WASHINGTON — The Biden administration plans to evacuate an preliminary group of Afghans who helped the United States in the course of the 20-year struggle and who now face reprisals from the Taliban to an Army base in Virginia in the approaching days, the State and Defense Departments stated on Monday.
About 2,500 Afghan interpreters, drivers and others who labored with American forces, in addition to their relations, shall be despatched in phases to Fort Lee, Va., south of Richmond, to await ultimate processing for formal entry into the United States, officers stated.
“This is a group who have completed that step, the security vetting process, the rigorous process that is required before we bring the applicants and their families to the United States,” Ned Price, the State Department spokesman, advised reporters.

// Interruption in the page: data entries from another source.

(** * mpags-cipher: the pipeline driver of [src/mpags-cipher.cpp]

    A shallow embedding of [main]: cipher construction, the ordering of the
    cipher stages, the four-way chunked execution of a stage through
    [std::async], the polling wait on the futures and the reassembly of the
    chunk results.  The cipher classes themselves ([CaesarCipher],
    [PlayfairCipher], [VigenereCipher]) and [CipherFactory] are not part of
    the translation unit; [main] only sees them through the [Cipher]
    interface, which is a type class here.  Concrete ciphers are modelled
    separately, from the specification, in [Module SpecCiphers]. *)

From Stdlib Require Import ZArith Ascii String Lia.
From stdpp Require Import base tactics option list numbers strings.

Local Open Scope Z_scope.

(** Contents of a [std::string]. *)
Abbreviation text := (list ascii).

(** ** [CipherType.hpp], [CipherMode.hpp] *)

(** [enum class CipherType]. *)
Inductive CipherType := Caesar | Playfair | Vigenere.

(** Modelled from the spec: [enum class CipherMode], declared in
    [CipherMode.hpp], a header that is not among the sources.  The closed
    set of section 3; [main] names both values. *)
Inductive CipherMode := Encrypt | Decrypt.

Global Instance CipherType_eq_dec : EqDecision CipherType.
Proof. solve_decision. Defined.

Global Instance CipherMode_eq_dec : EqDecision CipherMode.
Proof. solve_decision. Defined.

(** [class InvalidKey : public std::invalid_argument]: carries [what()]. *)
Record InvalidKey := mkInvalidKey { what : string }.

(** ** [std::size_t] and [std::string] primitives *)

(** [std::size_t] is a 64-bit unsigned integer: arithmetic wraps. *)
Definition size_t_modulus : Z := 2 ^ 64.

Definition wrap (x : Z) : Z := x mod size_t_modulus.

(** [s.size()] *)
Definition size (s : text) : Z := Z.of_nat (length s).

(** [s.substr(pos, n)]: throws [std::out_of_range] ([None]) when
    [pos > size()], otherwise the characters [pos, pos + min(n, size() - pos)). *)
Definition substr (s : text) (pos n : Z) : option text :=
  if decide (size s < pos) then None
  else Some (take (Z.to_nat n) (drop (Z.to_nat pos) s)).

(** ** The [Cipher] interface *)

(** The abstract base class [Cipher] is declared in a header that is not
    among the sources; it is a parameter of the model.  [main] uses one
    member, [applyCipher(text, mode)], which hands back a string. *)
Class CipherOps (Cipher : Type) := {
  applyCipher : Cipher -> text -> CipherMode -> text
}.

(** [CipherFactory::makeCipher] is a parameter of the model as well.  What
    [main] provides for (lines 108-122): the call throws [InvalidKey],
    hands back a null [unique_ptr], or hands back a cipher. *)
Inductive MakeResult (Cipher : Type) :=
  | Threw (e : InvalidKey)
  | NullPtr
  | Made (c : Cipher).
Arguments Threw {Cipher} e.
Arguments NullPtr {Cipher}.
Arguments Made {Cipher} c.

(** ** Chunk bounds (lines 135-144) *)

Definition numThreads : Z := 4.

(** [cipherText.size() / numThreads] *)
Definition chunkSize (cipherText : text) : Z := size cipherText / numThreads.

(** [std::size_t start = i * chunkSize;] *)
Definition start (cipherText : text) (i : Z) : Z :=
  wrap (i * chunkSize cipherText).

(** [std::size_t end = (i == numThreads - 1) ? cipherText.size()
                                              : (i + 1) * chunkSize;] *)
Definition end_ (cipherText : text) (i : Z) : Z :=
  if decide (i = wrap (numThreads - 1)) then size cipherText
  else wrap ((i + 1) * chunkSize cipherText).

(** [cipherText.substr(start, end - start)] as evaluated by task [i]. *)
Definition chunk (cipherText : text) (i : Z) : option text :=
  substr cipherText (start cipherText i)
         (wrap (end_ cipherText i - start cipherText i)).

(** The values taken by the loop counter of
    [for (std::size_t i = 0; i < numThreads; ++i)]. *)
Definition task_indices : list Z := seqZ 0 numThreads.

Definition chunks (cipherText : text) : list (option text) :=
  chunk cipherText <$> task_indices.

(** The characters at positions [start, end) of the text: what task [i]
    is meant to work on. *)
Definition slice (cipherText : text) (i : Z) : text :=
  take (Z.to_nat (end_ cipherText i - start cipherText i))
       (drop (Z.to_nat (start cipherText i)) cipherText).

(** ** Observable behaviour of [main] *)

(** Modelled from the spec: [struct ProgramSettings], declared in
    [ProcessCommandLine.hpp], a header that is not among the sources: what
    the command-line layer supplies (section 6).  The fields are the ones
    [main] reads, in the order of the aggregate initialiser
    [{false, false, "", "", {}, {}, CipherMode::Encrypt}]. *)
Record ProgramSettings := mkSettings {
  helpRequested : bool;
  versionRequested : bool;
  inputFile : text;
  outputFile : text;
  cipherType : list CipherType;
  cipherKey : list text;
  cipherMode : CipherMode
}.

(** The file system and terminal as [main] sees them.  The input streams
    deliver the characters already passed through [transformChar]
    (lines 90-92 and 97-99); [None] stands for a stream that is not
    [good()]. *)
Record Env := mkEnv {
  ifstream : text -> option text;
  cin : text;
  ofstream_good : text -> bool
}.

(** The help text of lines 42-61, [std::endl] included. *)
Definition nl : text := [ascii_of_nat 10].

Definition usage : text :=
  list_ascii_of_string "Usage: mpags-cipher [-h/--help] [--version] [-i <file>] [-o <file>] [-c <cipher>] [-k <key>] [--encrypt/--decrypt]" ++ nl ++ nl ++
  list_ascii_of_string "Encrypts/Decrypts input alphanumeric text using classical ciphers" ++ nl ++ nl ++
  list_ascii_of_string "Available options:" ++ nl ++ nl ++
  list_ascii_of_string "  -h|--help        Print this help message and exit" ++ nl ++ nl ++
  list_ascii_of_string "  --version        Print version information" ++ nl ++ nl ++
  list_ascii_of_string "  -i FILE          Read text to be processed from FILE" ++ nl ++
  list_ascii_of_string "                   Stdin will be used if not supplied" ++ nl ++ nl ++
  list_ascii_of_string "  -o FILE          Write processed text to FILE" ++ nl ++
  list_ascii_of_string "                   Stdout will be used if not supplied" ++ nl ++ nl ++
  list_ascii_of_string "                   Stdout will be used if not supplied" ++ nl ++ nl ++
  list_ascii_of_string "  --multi-cipher N Specify the number of ciphers to be used in sequence" ++ nl ++
  list_ascii_of_string "                   N should be a positive integer - defaults to 1" ++
  list_ascii_of_string "  -c CIPHER        Specify the cipher to be used to perform the encryption/decryption" ++ nl ++
  list_ascii_of_string "                   CIPHER can be caesar, playfair, or vigenere - caesar is the default" ++ nl ++ nl ++
  list_ascii_of_string "  -k KEY           Specify the cipher KEY" ++ nl ++
  list_ascii_of_string "                   A null key, i.e. no encryption, is used if not supplied" ++ nl ++ nl ++
  list_ascii_of_string "  --encrypt        Will use the cipher to encrypt the input text (default behaviour)" ++ nl ++ nl ++
  list_ascii_of_string "  --decrypt        Will use the cipher to decrypt the input text" ++ nl ++ nl ++
  nl.

Section Main.
Context {Cipher : Type} {ops : CipherOps Cipher}.

(** What a run does that can be seen from outside, in program order.
    [EvAsync i c chunk m] is the call [c->applyCipher(chunk, m)] made by
    the task launched at loop index [i]; [EvDirect] is the call of
    line 172. *)
Inductive Event :=
  | EvMake (t : CipherType) (key : text)
  | EvAsync (i : Z) (c : Cipher) (chunk : text) (m : CipherMode)
  | EvDirect (c : Cipher) (input : text) (m : CipherMode)
  | EvCerr (msg : string)
  | EvCout (s : text)
  | EvFile (name : text) (s : text).

(** How a piece of [main] ends: it falls through with a value, executes
    [return code;], lets an exception escape ([std::terminate]), or
    indexes a vector out of bounds. *)
Inductive Exc (A : Type) :=
  | Val (a : A)
  | Return (code : Z)
  | Uncaught
  | Undefined.
Arguments Val {A} a.
Arguments Return {A} code.
Arguments Uncaught {A}.
Arguments Undefined {A}.

(** The monad [main] runs in: the events so far, and how the piece
    ended. *)
Record M (A : Type) := mkM { trace : list Event; result : Exc A }.
Arguments mkM {A} trace result.
Arguments trace {A} m.
Arguments result {A} m.

(** Falling through with a value. *)
Global Instance M_ret : MRet M := fun A a => mkM [] (Val a).

(** Sequencing: what follows runs only when the first piece falls
    through; a [return], an escaped exception or undefined behaviour ends
    the run there. *)
Global Instance M_bind : MBind M := fun A B k m =>
  match result m with
  | Val a => mkM (trace m ++ trace (k a)) (result (k a))
  | Return code => mkM (trace m) (Return code)
  | Uncaught => mkM (trace m) Uncaught
  | Undefined => mkM (trace m) Undefined
  end.

(** One event, several events, [return code;], an exception that nothing
    catches, undefined behaviour. *)
Definition emit (e : Event) : M unit := mkM [e] (Val tt).
Definition emits (es : list Event) : M unit := mkM es (Val tt).
Definition return_ {A} (code : Z) : M A := mkM [] (Return code).
Definition uncaught {A} : M A := mkM [] Uncaught.
Definition undefined {A} : M A := mkM [] Undefined.

(** The events that are calls of [applyCipher], and those that write the
    processed text. *)
Definition is_apply (e : Event) : bool :=
  match e with EvAsync _ _ _ _ | EvDirect _ _ _ => true | _ => false end.

Definition is_output (e : Event) : bool :=
  match e with EvCout _ | EvFile _ _ => true | _ => false end.

(** An event that is neither a transform nor a write of the result. *)
Definition quiet (e : Event) : Prop :=
  is_apply e = false /\ is_output e = false.

Variable makeCipher : CipherType -> text -> MakeResult Cipher.
Variable env : Env.
Variable settings : ProgramSettings.

(** *** Lines 79-100: reading the input *)

Definition read_input : M text :=
  if decide (inputFile settings = []) then mret (cin env)
  else
    match ifstream env (inputFile settings) with
    | None =>
        emit (EvCerr ("[error] failed to create istream on file '"
                        +:+ string_of_list_ascii (inputFile settings)
                        +:+ "'"));;
        return_ 1
    | Some s => mret s
    end.

(** *** Lines 103-123: construction of the ciphers *)

(** The loop body from index [iCipher] on; [types] is what is left of
    [settings.cipherType] and [ciphers] the vector built so far. *)
Fixpoint construct (types : list CipherType) (iCipher : nat)
    (ciphers : list Cipher) : M (list Cipher) :=
  match types with
  | [] => mret ciphers
  | t :: types' =>
      match cipherKey settings !! iCipher with
      | None => undefined
      | Some key =>
          emit (EvMake t key);;
          match makeCipher t key with
          | Threw e =>
              emit (EvCerr ("[error] Invalid Key: " +:+ what e));;
              return_ 1
          | NullPtr =>
              emit (EvCerr "[error] problem constructing requested cipher");;
              return_ 1
          | Made c => construct types' (S iCipher) (ciphers ++ [c])
          end
      end
  end.

(** *** Lines 132-169: the chunked branch *)

(** The body of the lambda handed to [std::async], with [start] and [end]
    captured by value: [None] when [substr] throws. *)
Definition task (front : Cipher) (cipherText : text) (i : Z) : option text :=
  c ← chunk cipherText i;
  Some (applyCipher front c (cipherMode settings)).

The White House introduced final week that it might start evacuating Afghans the final week of July, in an effort known as Operation Allies Refuge, however officers declined to touch upon many particulars of the quickly evolving program, together with the place the preliminary visa candidates and their eligible family members would go in the United States.
With the American army in the ultimate phases of withdrawing from Afghanistan, the White House has come below heavy strain to defend Afghan allies who helped the United States and pace up the method of offering them with particular immigrant visas.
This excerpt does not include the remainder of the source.